• The problem: Please print each entry below exactly as it reads.

• Record set:
(** Take a document of the list, in a list whose identifiers are
    pairwise distinct (rows of a table keyed by the identifier). A
    successful delete of its identifier removes that one entry and keeps
    the others in order, so that no entry with the identifier is left.
    Deleting the same identifier again, whatever the backend answers, leaves
    every state cell as it was; when the backend answers with an error, the
    error's message is shown. *)
Theorem deleteDocument_removes_one :
  forall (O O' : Oracle) (w : World) (d : Document),
    In d (documents (state w)) ->
    NoDup (map id (documents (state w))) ->
    O _ (documents_delete (id d)) = Fulfilled (Success tt) ->
    let w1 := snd (run O (deleteDocument (state w) (id d)) w) in
    let w2 := snd (run O' (deleteDocument (state w1) (id d)) w1) in
    (exists before after,
        documents (state w) = before ++ d :: after /\
        documents (state w1) = before ++ after) /\
    S (List.length (documents (state w1))) = List.length (documents (state w)) /\
    (forall x, In x (documents (state w1)) -> id x <> id d) /\
    state w2 = state w1 /\
    (forall e, O' _ (documents_delete (id d)) = Fulfilled (Failure e) ->
       toasts w2 = toasts w1
                   ++ [{| toast_title := lit "Error deleting document";
                          description := message e;
                          variant := Some destructive |}]).
Proof.
  intros O O' w d Hin Hnd HO w1 w2.
  assert (E1 : documents (state w1)
               = filter (fun x => negb (eqb (id x) (id d)))
                        (documents (state w))).
  { subst w1. rewrite run_deleteDocument, HO. reflexivity. }
  destruct (filter_unique_id _ _ Hin Hnd) as (before & after & Hl & Hf).
  assert (Hgone : forall x, In x (documents (state w1)) -> id x <> id d).
  { rewrite E1. apply filter_drops_id. }
  split; [exists before, after; split; [exact Hl | rewrite E1; exact Hf]|].
  split; [rewrite E1, Hf, Hl, !length_app; simpl; lia|].
  split; [exact Hgone|].
  subst w2. rewrite run_deleteDocument.
  split.
  - destruct (O' _ (documents_delete (id d))) as [[u|e]|e]; simpl;
      try reflexivity.
    rewrite (filter_other_ids _ Hgone). apply apply_setDocuments_same.
  - intros e He. rewrite He. reflexivity.
Qed.

Lemma deleteDocument_removes_one_witness :
  let w := with_documents [doc_b; doc_a] initial_world in
  let O := succeed_all alice in
  let O' := with_documents_delete (Fulfilled (Failure boom)) (succeed_all alice) in
  let w1 := snd (run O (deleteDocument (state w) (id doc_a)) w) in
  let w2 := snd (run O' (deleteDocument (state w1) (id doc_a)) w1) in
  (exists before after,
      documents (state w) = before ++ doc_a :: after /\
      documents (state w1) = before ++ after) /\
  S (List.length (documents (state w1))) = List.length (documents (state w)) /\
  (forall x, In x (documents (state w1)) -> id x <> id doc_a) /\
  state w2 = state w1 /\
  (forall e, O' _ (documents_delete (id doc_a)) = Fulfilled (Failure e) ->
     toasts w2 = toasts w1
                 ++ [{| toast_title := lit "Error deleting document";
                        description := message e;
                        variant := Some destructive |}]).
Proof.
  refine (deleteDocument_removes_one (succeed_all alice)
            (with_documents_delete (Fulfilled (Failure boom)) (succeed_all alice))
            (with_documents [doc_b; doc_a] initial_world) doc_a _ _ eq_refl).
  - simpl. right; left; reflexivity.
  - simpl. repeat constructor; simpl; intuition discriminate.
Defined.

(** ** Loading *)

Lemma loadDocuments_success (O : Oracle) (props : Props) (w : World)
    (rows : list Document) :
  truthy (teamId props) = true ->
  O _ (documents_select (teamId props)) = Fulfilled (Success (Some rows)) ->
  documents (state (snd (run O (loadDocuments props) w))) = rows /\
  isLoading (state (snd (run O (loadDocuments props) w))) = false /\
  toasts (snd (run O (loadDocuments props) w)) = toasts w.
Proof.
  intros Ht HO. unfold loadDocuments. rewrite Ht. simpl. rewrite HO.
  repeat split.
Qed.

(** Without a team nothing is loaded, and the view stays in its loading
    state. *)
Lemma loads_without_team (O : Oracle) (props : Props) (w : World) :
  truthy (teamId props) = false ->
  run O (loadDocuments props) w = (Normal tt, w) /\
  run O (loadIntegrations props) w = (Normal tt, w).
Proof.
  intros Ht. unfold loadDocuments, loadIntegrations. rewrite Ht.
  split; reflexivity.
Qed.

(** The effect starts both loads before either answer is in. *)
Lemma useEffect_starts_both (props : Props) (rt : Runtime) :
  truthy (teamId props) = true ->
  network (world (useEffect props rt))
  = network (world rt)
    ++ [call (documents_select (teamId props));
        call (integrations_select (teamId props))] /\
  List.length (pending (useEffect props rt)) = List.length (pending rt) + 2 /\
  state (world (useEffect props rt)) = state (world rt).
Proof.
  intros Ht. unfold useEffect, loadDocuments, loadIntegrations.
  rewrite Ht. simpl. rewrite <- !app_assoc, !length_app. simpl.
  repeat split; lia.
Qed.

• Result:
(** Take a document of the list, in a list whose identifiers are
    pairwise distinct (rows of a table keyed by the identifier). A
    successful delete of its identifier removes that one entry and keeps
    the others in order, so that no entry with the identifier is left.
    Deleting the same identifier again, whatever the backend answers, leaves
    every state cell as it was; when the backend answers with an error, the
    error's message is shown. *)
Theorem deleteDocument_removes_one :
  forall (O O' : Oracle) (w : World) (d : Document),
    In d (documents (state w)) ->
    NoDup (map id (documents (state w))) ->
    O _ (documents_delete (id d)) = Fulfilled (Success tt) ->
    let w1 := snd (run O (deleteDocument (state w) (id d)) w) in
    let w2 := snd (run O' (deleteDocument (state w1) (id d)) w1) in
    (exists before after,
        documents (state w) = before ++ d :: after /\
        documents (state w1) = before ++ after) /\
    S (List.length (documents (state w1))) = List.length (documents (state w)) /\
    (forall x, In x (documents (state w1)) -> id x <> id d) /\
    state w2 = state w1 /\
    (forall e, O' _ (documents_delete (id d)) = Fulfilled (Failure e) ->
       toasts w2 = toasts w1
                   ++ [{| toast_title := lit "Error deleting document";
                          description := message e;
                          variant := Some destructive |}]).
Proof.
  intros O O' w d Hin Hnd HO w1 w2.
  assert (E1 : documents (state w1)
               = filter (fun x => negb (eqb (id x) (id d)))
                        (documents (state w))).
  { subst w1. rewrite run_deleteDocument, HO. reflexivity. }
  destruct (filter_unique_id _ _ Hin Hnd) as (before & after & Hl & Hf).
  assert (Hgone : forall x, In x (documents (state w1)) -> id x <> id d).
  { rewrite E1. apply filter_drops_id. }
  split; [exists before, after; split; [exact Hl | rewrite E1; exact Hf]|].
  split; [rewrite E1, Hf, Hl, !length_app; simpl; lia|].
  split; [exact Hgone|].
  subst w2. rewrite run_deleteDocument.
  split.
  - destruct (O' _ (documents_delete (id d))) as [[u|e]|e]; simpl;
      try reflexivity.
    rewrite (filter_other_ids _ Hgone). apply apply_setDocuments_same.
  - intros e He. rewrite He. reflexivity.
Qed.

Lemma deleteDocument_removes_one_witness :
  let w := with_documents [doc_b; doc_a] initial_world in
  let O := succeed_all alice in
  let O' := with_documents_delete (Fulfilled (Failure boom)) (succeed_all alice) in
  let w1 := snd (run O (deleteDocument (state w) (id doc_a)) w) in
  let w2 := snd (run O' (deleteDocument (state w1) (id doc_a)) w1) in
  (exists before after,
      documents (state w) = before ++ doc_a :: after /\
      documents (state w1) = before ++ after) /\
  S (List.length (documents (state w1))) = List.length (documents (state w)) /\
  (forall x, In x (documents (state w1)) -> id x <> id doc_a) /\
  state w2 = state w1 /\
  (forall e, O' _ (documents_delete (id doc_a)) = Fulfilled (Failure e) ->
     toasts w2 = toasts w1
                 ++ [{| toast_title := lit "Error deleting document";
                        description := message e;
                        variant := Some destructive |}]).
Proof.
  refine (deleteDocument_removes_one (succeed_all alice)
            (with_documents_delete (Fulfilled (Failure boom)) (succeed_all alice))
            (with_documents [doc_b; doc_a] initial_world) doc_a _ _ eq_refl).
  - simpl. right; left; reflexivity.
  - simpl. repeat constructor; simpl; intuition discriminate.
Defined.

(** ** Loading *)

Lemma loadDocuments_success (O : Oracle) (props : Props) (w : World)
    (rows : list Document) :
  truthy (teamId props) = true ->
  O _ (documents_select (teamId props)) = Fulfilled (Success (Some rows)) ->
  documents (state (snd (run O (loadDocuments props) w))) = rows /\
  isLoading (state (snd (run O (loadDocuments props) w))) = false /\
  toasts (snd (run O (loadDocuments props) w)) = toasts w.
Proof.
  intros Ht HO. unfold loadDocuments. rewrite Ht. simpl. rewrite HO.
  repeat split.
Qed.

(** Without a team nothing is loaded, and the view stays in its loading
    state. *)
Lemma loads_without_team (O : Oracle) (props : Props) (w : World) :
  truthy (teamId props) = false ->
  run O (loadDocuments props) w = (Normal tt, w) /\
  run O (loadIntegrations props) w = (Normal tt, w).
Proof.
  intros Ht. unfold loadDocuments, loadIntegrations. rewrite Ht.
  split; reflexivity.
Qed.

(** The effect starts both loads before either answer is in. *)
Lemma useEffect_starts_both (props : Props) (rt : Runtime) :
  truthy (teamId props) = true ->
  network (world (useEffect props rt))
  = network (world rt)
    ++ [call (documents_select (teamId props));
        call (integrations_select (teamId props))] /\
  List.length (pending (useEffect props rt)) = List.length (pending rt) + 2 /\
  state (world (useEffect props rt)) = state (world rt).
Proof.
  intros Ht. unfold useEffect, loadDocuments, loadIntegrations.
  rewrite Ht. simpl. rewrite <- !app_assoc, !length_app. simpl.
  repeat split; lia.
Qed.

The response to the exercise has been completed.